After many, many hours of consternation and trial and error, including some great ideas from my quilt group, I came up with a border appliqué design and thank goodness, the top is finally finished.  You can see a sneak preview below.  

Since this is not one of my larger quilts, I decided I'd tackle the machine quilting myself.  It has long been my goal to do all my own quilting, but I've never had the courage to tackle those 90" x 90" quilts.  

At this point otherwise, I'd be joyfully handing my quilt top off to my machine quilter.  Let her decide on the quilting design (though I usually had some ideas).  And no layering and basting required on my part!

In the past, I hand quilted most my quilts, so I've done my share of crawling on the floor and pin basting.  You know, it just never seemed right to be working on the floor like that.  Much less how not right the body felt afterward. 

I came upon Sharon Shamber's wonderful video about how to hand baste a quilt of any size while seated at a table.  I followed her instructions step by step and was able to accomplish this at my dining room table.  My herringbone basting stitch is a bit uneven, but  I was trying to avoid stitching on my appliqué motifs.   There are no puckers on the back and no pins to deal with.  I love the way I can smooth the quilt out, whereas with safety pins you can't do this.  It's also so much lighter and easier to handle without all those pins.  And it didn't take any longer to hand baste than it would to pin baste, believe it or not.  

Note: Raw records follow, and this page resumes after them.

(** Each received datagram is pushed next, unchanged; a push that dropped an older datagram is
    counted, and one that was accepted is announced, before anything else happens; a cleared
    flag, a closed queue and an unexpected error are each the end. *)
Definition reader_step (fd : Z) (st : reader_state) (c : call) (a : answer) : option reader_state :=
  match st, c with
  | Idle, (load_running | load_active) => Some (if ret a =? 0 then Stopped else Idle)
  | Idle, sys_poll _ _ =>
      Some (if (ret a <? 0) && bool_decide (kind (Os (errno a)) <> Interrupted) then Failed (Os (errno a)) else Idle)
  | Idle, sys_recvfrom fd' _ =>
      if decide (fd' = fd) then
        Some (if ret a <? 0 then
                (if decide (kind (Os (errno a)) = WouldBlock \/ kind (Os (errno a)) = Interrupted) then Idle
                 else Failed (Os (errno a)))
              else Pushing {| dg_peer := from a; dg_peer_size := from_len a; dg_packet := take (Z.to_nat (ret a)) (out a) |})
      else None
  | Pushing dg, push_datagram p n packet =>
      if decide (p = dg_peer dg /\ n = dg_peer_size dg /\ packet = dg_packet dg) then
        Some (if ret a <? 0 then Closed else if ret a =? 0 then Notifying else Counting)
      else None
  | Counting, count_drop => Some Notifying
  | Notifying, notify_worker => Some Idle
  | _, _ => None
  end.

(** The datagrams the socket gave, and those given to the queue. *)
Definition received_of (ca : call * answer) : option UdpDatagram :=
  match ca with
  | (sys_recvfrom _ _, a) =>
      if ret a <? 0 then None
      else Some {| dg_peer := from a; dg_peer_size := from_len a; dg_packet := take (Z.to_nat (ret a)) (out a) |}
  | _ => None
  end.
Definition pushed_of (ca : call * answer) : option UdpDatagram :=
  match ca with
  | (push_datagram p n packet, _) => Some {| dg_peer := p; dg_peer_size := n; dg_packet := packet |}
  | _ => None
  end.
Definition in_hand (st : reader_state) : list UdpDatagram := match st with Pushing dg => [dg] | _ => [] end.

Lemma reader_step_in_hand fd st c a st' :
  reader_step fd st c a = Some st' ->
  in_hand st ++ option_list (received_of (c, a)) = option_list (pushed_of (c, a)) ++ in_hand st'.
Proof.
  destruct st, c; cbn; try discriminate; try case_decide; intros [= <-]; cbn; try done;
    repeat case_match; try done; destruct dg; naive_solver.
Qed.

(** Nothing is lost, repeated or reordered on the way to the queue. *)
Lemma reader_in_order fd st calls st' :
  follow (reader_step fd) st calls = Some st' ->
  in_hand st ++ omap received_of calls = omap pushed_of calls ++ in_hand st'.
Proof.
  revert st. induction calls as [|[c a] calls IH]; intros st; cbn [follow].
  { intros [= <-]. by rewrite app_nil_r. }
  intros (st1 & E1 & E2)%bind_Some. apply IH in E2. apply reader_step_in_hand in E1.
  assert (forall (f : call * answer -> option UdpDatagram) x l, omap f (x :: l) = option_list (f x) ++ omap f l) as Ho
    by (intros f x l; cbn; by destruct (f x)).
  rewrite !Ho, app_assoc, E1, <-app_assoc, E2. by rewrite app_assoc.
Qed.

Section reader_proofs.
Context (system : history -> call -> answer) (fd : Z).
Abbreviation keeps := (keeps (reader_step fd)).

Lemma load_keeps c :
  c ∈ [load_running; load_active] ->
  keeps Idle (load system c) (fun r st => exists b, r = Ok b /\ st = if b : bool then Idle else Stopped).
Proof.
  intros Hc. eapply keeps_bind; [apply (keeps_perform _ _ _ _ (fun r st => exists a, r = Ok a /\ st = if ret a =? 0 then Stopped else Idle))| |].
  - intros a. eexists. split; [|eauto]. by set_unfold in Hc; destruct Hc as [->|[->|[]]].
  - by intros error st (a & ? & _).
  - intros a st (a' & [= <-] & ->). apply keeps_ret. eexists. split; [done|]. by destruct (ret a =? 0).
Qed.

Lemma poll_keeps fds timeout :
  keeps Idle (poll system fds timeout) (fun r st => st = match r with Ok _ => Idle | Err error => Failed error end).
Proof.
  eapply (keeps_bind _ _ _ _ (fun r st => exists r', r = Ok r' /\ st = match r' with
    Err error => if decide (kind error = Interrupted) then Idle else Failed error | Ok _ => Idle end)).
  - eapply (keeps_outcome _ _ _ (fun r' st => st = match r' with
      Err error => if decide (kind error = Interrupted) then Idle else Failed error | Ok _ => Idle end)); [|eauto].
    apply keeps_checked. intros a. eexists. split; [done|]. destruct (ret a <? 0); [|done]. cbn [andb].
    case_bool_decide; case_decide; done.
  - by intros error st (? & ? & _).
  - intros r st (r' & [= <-] & ->). destruct r as [a|error]; [by apply keeps_ret|].
    case_decide; [by apply keeps_ret|by apply keeps_of_io].
Qed.

Lemma receive_keeps :
  keeps Idle (outcome_of (receive_peer system fd)) (fun r st => exists r', r = Ok r' /\ st = match r' with
    | Ok dg => Pushing dg
    | Err error => if decide (kind error = WouldBlock \/ kind error = Interrupted) then Idle else Failed error
    end).
Proof.
  eapply (keeps_outcome _ _ _ (fun r' st => st = match r' with
    | Ok dg => Pushing dg
    | Err error => if decide (kind error = WouldBlock \/ kind error = Interrupted) then Idle else Failed error
    end)); [|eauto].
  eapply (keeps_bind _ _ _ _ (fun r st => st = match r with
    | Ok a => Pushing {| dg_peer := from a; dg_peer_size := from_len a; dg_packet := take (Z.to_nat (ret a)) (out a) |}
    | Err error => if decide (kind error = WouldBlock \/ kind error = Interrupted) then Idle else Failed error
    end)); [|done|by intros a st ->; apply keeps_ret].
  apply keeps_checked. intros a. cbn [reader_step]. rewrite decide_True by done. eexists. split; [done|].
  by destruct (ret a <? 0).
Qed.

Lemma push_keeps dg :
  keeps (Pushing dg) (push_rx system dg) (fun r st => exists o, r = Ok o /\
    st = match o with None => Closed | Some dropped => if dropped : bool then Counting else Notifying end).
Proof.
  eapply keeps_bind; [apply (keeps_perform _ _ _ _ (fun r st => exists a, r = Ok a /\
    st = if ret a <? 0 then Closed else if ret a =? 0 then Notifying else Counting))| |].
  - intros a. eexists. split; [|eauto]. cbn. by rewrite decide_True.
  - by intros error st (a & ? & _).
  - intros a st (a' & [= <-] & ->). apply keeps_ret. eexists. split; [done|].
    destruct (ret a <? 0); [done|]. by destruct (ret a =? 0).
Qed.

Definition after_receive (r : io receive_end) (st : reader_state) : Prop :=
  match r with
  | Ok QueueClosed => st = Closed
  | Ok _ => st = Idle
  | Err error => st = Failed error
  end.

Hand basting "December" in progress

Since starting this quilt,  I've been planning how to quilt it and what quilting designs to use.  With my large and very detailed central appliqués, there isn't space for much quilting but I will be outline stitching in and around all those snowflakes as my first step. 

Sue Nickels' new book: "Fabulous Feathers & Fillers" is wonderful and after reading it, I was able to draw my own feather design for the open spaces in my borders. 

I'm experimenting with different threads on sample sandwiches at this point, and then it's Happy Quilting Time!